#### [Prompt]
The required output is the lines below from the line containing "and the strided" to the line containing "- oneflow/core/vm/host_vm_stream_type.h", inclusive, retyped exactly. No other lines belong in it.

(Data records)
<<<<
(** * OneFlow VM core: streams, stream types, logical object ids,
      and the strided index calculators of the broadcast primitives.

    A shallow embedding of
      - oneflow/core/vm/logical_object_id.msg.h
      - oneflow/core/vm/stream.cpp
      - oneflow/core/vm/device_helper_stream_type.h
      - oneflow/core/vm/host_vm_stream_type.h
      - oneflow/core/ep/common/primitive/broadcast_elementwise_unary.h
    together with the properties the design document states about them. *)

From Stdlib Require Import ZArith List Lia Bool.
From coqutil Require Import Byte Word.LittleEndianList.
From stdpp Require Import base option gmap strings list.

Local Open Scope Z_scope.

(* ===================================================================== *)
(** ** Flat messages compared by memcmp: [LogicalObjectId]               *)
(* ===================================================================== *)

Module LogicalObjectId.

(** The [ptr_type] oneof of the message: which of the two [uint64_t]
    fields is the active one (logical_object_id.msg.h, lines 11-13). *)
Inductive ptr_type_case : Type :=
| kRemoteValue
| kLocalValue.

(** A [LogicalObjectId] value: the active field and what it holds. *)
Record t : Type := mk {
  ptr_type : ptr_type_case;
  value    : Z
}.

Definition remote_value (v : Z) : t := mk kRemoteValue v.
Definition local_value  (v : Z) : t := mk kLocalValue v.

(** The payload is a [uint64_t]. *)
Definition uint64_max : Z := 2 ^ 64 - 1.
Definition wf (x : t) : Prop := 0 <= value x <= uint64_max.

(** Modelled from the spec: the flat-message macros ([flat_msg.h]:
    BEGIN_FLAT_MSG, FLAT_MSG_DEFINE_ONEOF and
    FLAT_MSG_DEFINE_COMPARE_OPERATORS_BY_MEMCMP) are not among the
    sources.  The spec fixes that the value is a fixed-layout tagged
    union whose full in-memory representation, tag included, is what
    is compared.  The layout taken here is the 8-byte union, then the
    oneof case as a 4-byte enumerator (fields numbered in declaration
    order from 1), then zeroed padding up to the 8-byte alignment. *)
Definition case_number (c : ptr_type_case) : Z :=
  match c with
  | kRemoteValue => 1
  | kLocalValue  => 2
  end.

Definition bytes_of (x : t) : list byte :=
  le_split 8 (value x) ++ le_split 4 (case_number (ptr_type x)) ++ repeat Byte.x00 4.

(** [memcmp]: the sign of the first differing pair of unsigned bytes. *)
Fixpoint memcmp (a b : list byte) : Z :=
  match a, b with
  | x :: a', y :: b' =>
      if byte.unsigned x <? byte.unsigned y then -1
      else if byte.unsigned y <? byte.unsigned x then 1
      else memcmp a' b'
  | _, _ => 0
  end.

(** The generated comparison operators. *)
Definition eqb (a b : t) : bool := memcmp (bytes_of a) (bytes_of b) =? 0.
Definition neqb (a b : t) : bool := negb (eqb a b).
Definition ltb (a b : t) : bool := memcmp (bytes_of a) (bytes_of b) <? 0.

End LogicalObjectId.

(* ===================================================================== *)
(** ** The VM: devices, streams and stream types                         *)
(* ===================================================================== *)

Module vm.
>>>>
#### [The answer]
      and the strided index calculators of the broadcast primitives.

    A shallow embedding of
      - oneflow/core/vm/logical_object_id.msg.h
      - oneflow/core/vm/stream.cpp
      - oneflow/core/vm/device_helper_stream_type.h
      - oneflow/core/vm/host_vm_stream_type.h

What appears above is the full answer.